やるべきことをやらず、やってはいけないことをやっている日本

amamu2005-12-26

 耐震強度偽装問題が大問題になっている。
 これは、姉歯建築士による偽装問題に端を発しているけれど、もちろん、こうした個人の問題ではなく、こうした個人を使う構造、つまり、木村建設、総研、ヒューザーなど各社の、法律違反を他人にやらせることを厭わない、そして自らも、一番重要な顧客の安全を無視して、やらずぶったくりのコスト削減を追求するという体質にあるのではないかと言われている。さらにそうした体質から生じた耐震偽装を、結果として見逃した地方自治体の責任はもちろん、とりわけ政府の責任、その任務放棄、つまりは政治の貧困に本質があるのではないかと指摘されている。
 立て替え支援策というが、これは責任を明確にした上での賠償問題ではないのか。ただし、国の賠償問題といっても、とどのつまりは国民の税金が投入されるわけで、緊急事態を口実にして責任の所在を究明する責任を国が回避することは許されない。今回の問題をなんとか氷山の一角に押しとどめようとする意図が透けてみえる。今回の問題の責任をまずは徹底追及しないといけない。

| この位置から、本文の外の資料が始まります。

(** C9, amended.  With a consistent comparator for [localeCompare],
    projecting with a blank query and the key name-asc returns a
    rearrangement of all the contacts in which no contact comes before one
    whose name [localeCompare] puts ahead of its own.  For a query that is
    not blank and matches no contact, the projection is empty under every
    sort key, in a list whose phones are made of the characters the phone
    pattern of the form allows. *)
Theorem project_contacts :
  forall (localeCompare : jsstring -> jsstring -> Z),
    (forall a b, (0 < localeCompare a b)%Z -> (localeCompare b a <= 0)%Z) ->
    (forall a b c,
        (localeCompare a b <= 0)%Z -> (localeCompare b c <= 0)%Z ->
        (localeCompare a c <= 0)%Z) ->
    forall (contacts : list Contact.t) (query : jsstring),
      (Spec.blank query ->
         Permutation contacts (project localeCompare contacts query name_asc)
         /\ StronglySorted
              (fun a b =>
                 (localeCompare (Contact.name a) (Contact.name b) <= 0)%Z)
              (project localeCompare contacts query name_asc))
      /\ (~ Spec.blank query ->
          (forall c p, In c contacts -> Contact.phone c = Val p ->
                       forallb Form.phone_char p = true) ->
          (forall c, In c contacts -> ~ Spec.matches query c) ->
          forall sortOption,
            project localeCompare contacts query sortOption = []).
Proof.
  intros localeCompare Hopp Htrans contacts query; split.
  - intros Hb; unfold project, filteredContacts.
    apply is_empty_trim in Hb; rewrite Hb; simpl.
    split; [apply sort_permutation|].
    apply (sort_sorted
             (fun a b => localeCompare (Contact.name a) (Contact.name b))).
    + intros a b; apply Hopp.
    + intros a b c; apply Htrans.
  - intros Hnb Hphones Hnone sortOption; unfold project, filteredContacts.
    destruct (is_empty (trim query)) eqn:Hq;
      [apply is_empty_trim in Hq; contradiction|].
    rewrite filter_none; [now destruct sortOption|].
    intros c Hc; specialize (Hnone c Hc).
    rewrite (view_filter_store_filter query c (fun p => Hphones c p Hc)).
    destruct (_ || _) eqn:Hm; [|reflexivity].
    apply store_filter_matches in Hm; contradiction.
Qed.

Lemma project_contacts_witness :
  map Contact.name
      (project Spec.by_length (firstn 3 Store.mockContacts) (str " ") name_asc)
  = map str ["Michael Chen"; "Sarah Johnson"; "Emily Rodriguez"]
  /\ StronglySorted
       (fun a b => (Spec.by_length (Contact.name a) (Contact.name b) <= 0)%Z)
       (project Spec.by_length (firstn 3 Store.mockContacts) (str " ") name_asc)
  /\ project Spec.by_length Store.mockContacts (str "xyz-no-match") email_desc
     = [].
Proof.
  assert (H1 : forall a b, (0 < Spec.by_length a b)%Z -> (Spec.by_length b a <= 0)%Z)
    by (unfold Spec.by_length; intros; lia).
  assert (H2 : forall a b c, (Spec.by_length a b <= 0)%Z ->
                             (Spec.by_length b c <= 0)%Z ->
                             (Spec.by_length a c <= 0)%Z)
    by (unfold Spec.by_length; intros; lia).
  split; [reflexivity|]. split.
  - refine (proj2 (proj1 (project_contacts Spec.by_length H1 H2
                            (firstn 3 Store.mockContacts) (str " ")) _)).
    repeat constructor.
  - refine (proj2 (project_contacts Spec.by_length H1 H2
                     Store.mockContacts (str "xyz-no-match")) _ _ _ email_desc).
    + intros Hb; inversion Hb; discriminate.
    + intros c p Hin Hp; simpl in Hin.
      repeat (destruct Hin as [<-|Hin];
              [injection Hp as <-; vm_compute; reflexivity|]).
      destruct Hin.
    + intros c Hin Hm; apply store_filter_matches in Hm.
      simpl in Hin.
      repeat (destruct Hin as [<-|Hin]; [vm_compute in Hm; discriminate|]).
      destruct Hin.
Defined.

End ProjectionClaims.

(* ================================================================= *)
(** ** More about the form *)

Section FormExtras.
Import Js Form.

Lemma split_app_last sep (d t : jsstring) :
  ~ In sep t -> split sep (d ++ sep :: t) = split sep d ++ [t].
Proof.
  intros Ht; induction d as [|c d IH]; simpl.
  - now rewrite N.eqb_refl, split_no_sep.
  - destruct (N.eqb c sep); [now rewrite IH|].
    rewrite IH.
    destruct (split sep d) as [|piece pieces] eqn:Hd; [|reflexivity].
    now apply split_not_nil in Hd.
Qed.

Lemma trimmed_fixed (s : jsstring) : Spec.trimmed s -> trim s = s.
Proof.
  intros [Hhead Hlast]; destruct s as [|c s']; [reflexivity|].
  unfold trim.
  rewrite (trimStart_fixed _ c s' eq_refl (Hhead c s' eq_refl)).
  unfold trimEnd.
  destruct (exists_last (l := c :: s')) as [s'' [z Hz]]; [discriminate|].
  rewrite Hz, rev_app_distr; simpl.
  rewrite (Hlast z s'' Hz); simpl.
  now rewrite rev_involutive.
Qed.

 今回の問題は、小泉首相の民営化路線の結果であり、アメリカ合州国の要求のいいなり政権にこそ根本的原因があると指摘する識者がいる。
 その意味で、今回の事件は、民営化路線が、小さい政府で安くあがるどころか、逆に高くという最悪の結末である気がしてならない。
 今回の事件も、やるべきことをやらずに、やってはいけないことをやっている日本の政治の貧困、その典型例に他ならないのではないのか。

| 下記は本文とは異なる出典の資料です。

(** A call to a collaborator: it can change the world, not the agent. *)
Definition call {A} (f : W -> outcome A * W) : M t A :=
  fun s => let '(r, w) := f (world s) in (r, with_world s w).

Definition call_total {A} (f : W -> A * W) : M t A :=
  call (fun w => let '(a, w') := f w in (Ok a, w')).

(** [self.conversation_history.append(msg)] *)
Definition append_history (msg : LLMMessage) : M t unit :=
  fun s =>
    (Ok tt, {| conversation_history := conversation_history s ++ [msg];
               world := world s |}).

Definition set_history (h : list LLMMessage) : M t unit :=
  fun s => (Ok tt, {| conversation_history := h; world := world s |}).

(** [LLMMessage(role="tool", content=str(tool_result_str) if tool_result_str
    else "无结果", tool_call_id=tool_call_id)] *)
Definition tool_message (tool_call_id : str) (tool_result_str : str)
    : LLMMessage :=
  {| role := TOOL;
     content := Some (if truthy tool_result_str then tool_result_str
                      else NO_RESULT);
     tool_calls := None;
     tool_call_id := Some tool_call_id |}.

(** [LLMMessage(role="assistant", content=content or "", tool_calls=tool_calls)] *)
Definition assistant_tool_message (content : option str)
    (tool_calls : option (list ToolCall)) : LLMMessage :=
  {| role := ASSISTANT;
     content := Some (or_empty content);
     tool_calls := tool_calls;
     tool_call_id := None |}.

(** The body of [for tc in tool_calls]; [messages] is the transcript. *)
Fixpoint run_tool_calls (tcs : list ToolCall) (messages : list LLMMessage)
    : M t (list LLMMessage) :=
  match tcs with
  | [] => ret messages
  | tc :: tcs' =>
      let tool_call_id := tc_id tc in
      let func_name := tc_name tc in
      let* r := call_total (execute_skill func_name) in
      let tool_result_str := skill_text r in
      run_tool_calls tcs'
        (messages ++ [tool_message tool_call_id tool_result_str])
  end.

 総合経営研究所の内河所長が黒幕ではないかと新聞で書かれている。たしかに総研も黒幕には違いないが、姉歯建築士や総研などの会社に全て責任を押しつけて幕引きをはかろうとする輩が本当の黒幕なのであろう。この際に膿を全て出して、全貌を明らかにすべきだ。
 世の中には、いい人間と悪い人間、誠実な人間と、誠実でない人間の二種類しかいない。ことは住まいという人の生き死に関わることである。隠蔽工作を許さず、徹底追求が急がれる。